Usage: run_plot_cor.sh <study_name> <bam_dir> <bin_size> [bam_pattern]
Here is an example :
run_plot_cor.sh test_run ../all_WT_bam/ 200 "S1_WT2_D_0.001*.bam"
Warning
The first step of run_plot_cor.sh is the generation of a multiBamSummary matrix that needs all bam to be indexed. Because the last step of the pipeline is the deduplication, output bams are not sorted or indexed. This supplementary step can be done using samtools sort and samtools index or sambamba sort that combine both sorting and indexing.
Bam to bigwig file
The script generate_bamcoverage_command.sh was written to generates list of bamcoverage commands that can be launch to generate bigwig files.
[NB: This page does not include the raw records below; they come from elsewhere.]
(** Quotes a node makes honestly pass the historical check, in either order, whenever it is
    made after the quotes with a clock that does not go back between its two readings by more than
    a few seconds. *)
Theorem honest_quotes_accepted start paid now_old now_new q1 q2 :
  (∀ a b, a ≤ b → paid a ≤ paid b) → honest_quote start paid q1 → honest_quote start paid q2 →
  now_new ≤ now_old + 5 * NANOS → historical_verify now_old now_new q1 q2 = true.
Proof.
  intros Hpaid Hq1 Hq2 Hnow. unfold historical_verify.
  destruct (if is_newer_than q1 q2 then (q2, q1) else (q1, q2)) as [old new] eqn:E.
  assert (honest_quote start paid old ∧ honest_quote start paid new ∧ pq_timestamp old ≤ pq_timestamp new)
    as ((Ho & Hol & Hop) & (Hn & Hnl & Hnp) & Hle).
  { unfold is_newer_than in E. destruct (Z.ltb_spec (pq_timestamp q2) (pq_timestamp q1));
      injection E as <- <-; (split; [done|split; [done|lia]]). }
  rewrite Hol, Hnl, Hop, Hnp.
  destruct (Z.ltb_spec (as_secs (pq_timestamp new - start)) (as_secs (pq_timestamp old - start))) as [Hlt|_].
  { pose proof (as_secs_mono (pq_timestamp old - start) (pq_timestamp new - start) ltac:(lia)). lia. }
  destruct (Z.ltb_spec (paid (pq_timestamp new)) (paid (pq_timestamp old))) as [Hlt|_].
  { pose proof (Hpaid _ _ Hle). lia. }
  unfold elapsed. destruct (Z.leb_spec (pq_timestamp old) now_old); [|done].
  destruct (Z.leb_spec (pq_timestamp new) now_new); [|done].
  apply negb_true_iff, Z.ltb_ge. unfold LIVE_TIME_MARGIN.
  pose proof (as_secs_sub (pq_timestamp new - start) (pq_timestamp old - start)) as [H1 _].
  pose proof (as_secs_sub (now_old - pq_timestamp old) (now_new - pq_timestamp new)) as [_ H2].
  replace (pq_timestamp new - start - (pq_timestamp old - start)) with (pq_timestamp new - pq_timestamp old) in H1 by lia.
  replace (now_old - pq_timestamp old - (now_new - pq_timestamp new))
    with (pq_timestamp new - pq_timestamp old - (now_new - now_old)) in H2 by lia.
  pose proof (as_secs_mono (pq_timestamp new - pq_timestamp old - 5 * NANOS)
    (pq_timestamp new - pq_timestamp old - (now_new - now_old)) ltac:(lia)) as H3.
  pose proof (as_secs_sub (pq_timestamp new - pq_timestamp old) (5 * NANOS)) as [H4 _].
  change (as_secs (5 * NANOS)) with 5 in H4. lia.
Qed.

Section quote_facts.
Context `{Libp2pIdentity, Digests, !Serde QuotingMetrics}.

(** What [verify_for] establishes. *)
Lemma verify_for_spec p peer :
  verify_for p peer = true →
  peer ∈ payees p ∧
  ∀ enc q, (enc, q) ∈ peer_quotes p →
    ∃ claimed key, peer_id_from_bytes enc = Some claimed ∧ try_decode_protobuf (pq_pub_key q) = Some key ∧
      peer_id_of_key key = claimed ∧ identity_verify key (bytes_for_sig q) (pq_signature q) = true.
Proof.
  unfold verify_for. intros [Hin Hall]%andb_true_iff. apply bool_decide_eq_true in Hin. split; [done|].
  intros enc q Hq. rewrite forallb_forall in Hall. apply list_elem_of_In in Hq. specialize (Hall _ Hq). simpl in Hall.
  destruct (peer_id_from_bytes enc) as [claimed|]; [|done]. unfold check_is_signed_by_claimed_peer in Hall.
  destruct (try_decode_protobuf (pq_pub_key q)) as [key|]; [|done].
  case_bool_decide as Hne; [done|]. by exists claimed, key.
Qed.

Lemma verify_for_own_quote p peer : verify_for p peer = true → quotes_by_peer p peer ≠ [].
Proof.
  intros [Hin Hall]%verify_for_spec Hnil.
  apply list_elem_of_omap in Hin as ([enc q] & Hq & Henc).
  destruct (Hall enc q Hq) as (claimed & key & Hc & Hk & Hp & _). rewrite Henc in Hc. injection Hc as <-.
  assert (q ∈ quotes_by_peer p peer) as Hx; [|rewrite Hnil in Hx; by apply elem_of_nil in Hx].
  apply list_elem_of_omap. exists (enc, q). split; [done|]. unfold quote_peer_id. rewrite Hk. simpl.
  by rewrite Hp, bool_decide_eq_true_2.
Qed.

(** A payment accepted for a peer pays it and is signed throughout: the peer is among the
    payees and has a quote of its own in the payment, and every quote is signed, with the key it
    carries, by the peer it is attributed to. *)
Theorem verified_payment_is_signed p peer :
  verify_for p peer = true →
  peer ∈ payees p ∧ quotes_by_peer p peer ≠ [] ∧
  ∀ enc q, (enc, q) ∈ peer_quotes p →
    ∃ claimed key, peer_id_from_bytes enc = Some claimed ∧ quote_peer_id q = Some claimed ∧
      try_decode_protobuf (pq_pub_key q) = Some key ∧
      identity_verify key (bytes_for_sig q) (pq_signature q) = true.
Proof.
  intros Hv. destruct (verify_for_spec p peer Hv) as [Hin Hall]. split; [done|]. split; [by apply verify_for_own_quote|].
  intros enc q Hq. destruct (Hall enc q Hq) as (claimed & key & ? & Hk & <- & ?). exists (peer_id_of_key key), key.
  unfold quote_peer_id. by rewrite Hk.
Qed.
End quote_facts.

(** ** Cost units *)

Lemma data_type_conversion_bound d : 0 ≤ data_type_conversion d < 256.
Proof. unfold data_type_conversion. repeat case_match; lia. Qed.

Lemma lor_shift c d : 0 ≤ c → 0 ≤ d < 256 → Z.lor (Z.shiftl c 8) d = c * 256 + d.
Proof.
  intros Hc Hd. pose proof (Z.add_lor_land (Z.shiftl c 8) d) as Hal.
  assert (Z.land (Z.shiftl c 8) d = 0) as E.
  { apply Z.bits_inj'. intros n Hn. rewrite Z.land_spec, Z.bits_0.
    destruct (Z.lt_ge_cases n 8).
    - rewrite Z.shiftl_spec_low by done. done.
    - rewrite (Z.bits_above_log2 d n); [by rewrite andb_false_r|lia|].
      destruct (decide (d = 0)) as [->|]; [simpl; lia|]. apply Z.log2_lt_pow2; [lia|].
      apply Z.lt_le_trans with (2 ^ 8); [lia|]. apply Z.pow_le_mono_r; lia. }
  rewrite E, Z.shiftl_mul_pow2 in * by lia. change (2 ^ 8) with 256 in *. lia.
Qed.

Lemma encode_value c d : 0 ≤ c < 2 ^ 248 → 0 ≤ d < 256 → encode_data_type_and_cost d c = Some (c * 256 + d).
Proof.
  intros Hc Hd. unfold encode_data_type_and_cost, TOTAL_COST_UNIT_BITS. rewrite Z.shiftl_1_l.
  destruct (Z.leb_spec (2 ^ 248) c); [lia|]. f_equal.
  rewrite Z.mod_small by (rewrite Z.shiftl_mul_pow2 by lia; change (2 ^ 256) with (2 ^ 248 * 2 ^ 8); nia).
  apply lor_shift; lia.
Qed.

Lemma calculate_total_cost_unit_nonneg m : 0 ≤ calculate_total_cost_unit m < 2 ^ 256.
Proof.
  unfold calculate_total_cost_unit. set (t := foldl _ _ _).
  assert (0 ≤ t < 2 ^ 256) as Ht.
  { apply (foldl_invariant (λ t, 0 ≤ t < 2 ^ 256)); [lia|]. intros a [d c] _ _. apply Z.mod_pos_bound. lia. }
  destruct (0 <? t); [done|]. apply Z.mod_pos_bound. lia.
Qed.

(** Packing a data type and a cost unit loses nothing and refuses exactly what does not fit:
    it fails when the cost unit needs more than 248 bits, and otherwise unpacks to both. *)
Theorem packed_cost_roundtrip data_type total_cost_unit :
  0 ≤ data_type < 256 → 0 ≤ total_cost_unit →
  (encode_data_type_and_cost data_type total_cost_unit = None ↔ 2 ^ 248 ≤ total_cost_unit) ∧
  ∀ packed, encode_data_type_and_cost data_type total_cost_unit = Some packed →
    0 ≤ packed < 2 ^ 256 ∧ decode_data_type_and_cost packed = (data_type, total_cost_unit).
Proof.
  intros Hd Hc. destruct (Z.lt_ge_cases total_cost_unit (2 ^ 248)) as [Hlt|Hge].
  - rewrite encode_value by lia. split; [split; [done|lia]|]. intros packed [= <-]. split.
    + change (2 ^ 256) with (2 ^ 248 * 256). nia.
    + unfold decode_data_type_and_cost. change 255 with (Z.ones 8). rewrite Z.land_ones by lia.
      rewrite Z.shiftr_div_pow2 by lia. change (2 ^ 8) with 256.
      rewrite Z.add_comm, Z.mod_add, Z.div_add by lia. rewrite Z.mod_small, Z.div_small by lia. f_equal; lia.
  - assert (encode_data_type_and_cost data_type total_cost_unit = None) as ->; [|split; [split; [done|done]|done]].
    unfold encode_data_type_and_cost, TOTAL_COST_UNIT_BITS. rewrite Z.shiftl_1_l.
    destruct (Z.leb_spec (2 ^ 248) total_cost_unit); [done|lia].
Qed.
Usage: ./generate_bamcoverage_command.sh <bam_dir> <bam_pattern> <normalize_method: CPM|RPKM> <blacklist.bed> <stranded: stranded|unstranded> <output_script.sh> [output_dir] [--binSize N] [--nproc N]
Parameters:
bam_dir Directory containing BAM files.
bam_pattern Pattern to match BAM files (e.g., '*.bam').
normalize_method Normalization method: CPM or RPKM.
blacklist.bed Path to blacklist BED file.
stranded 'stranded' to generate stranded bigWigs (forward & reverse), 'unstranded' for unstranded.
output_script.sh Output bash script file name to write commands.
output_dir (Optional) Directory to save bigWig files. Defaults to current directory.
Optional flags:
--binSize N Bin size for bamCoverage (default: 5).
--nproc N Number of processors/threads for bamCoverage (default: 2).
Example:
./generate_bamcoverage_command.sh /data/bams '*.bam' CPM /refs/blacklist.bed stranded bigwig_commands.sh /results --binSize 10 --nproc 4
Important
Make sure to quote the pattern to match BAM files.
The output of this script is file containing all bamcoverage command lines.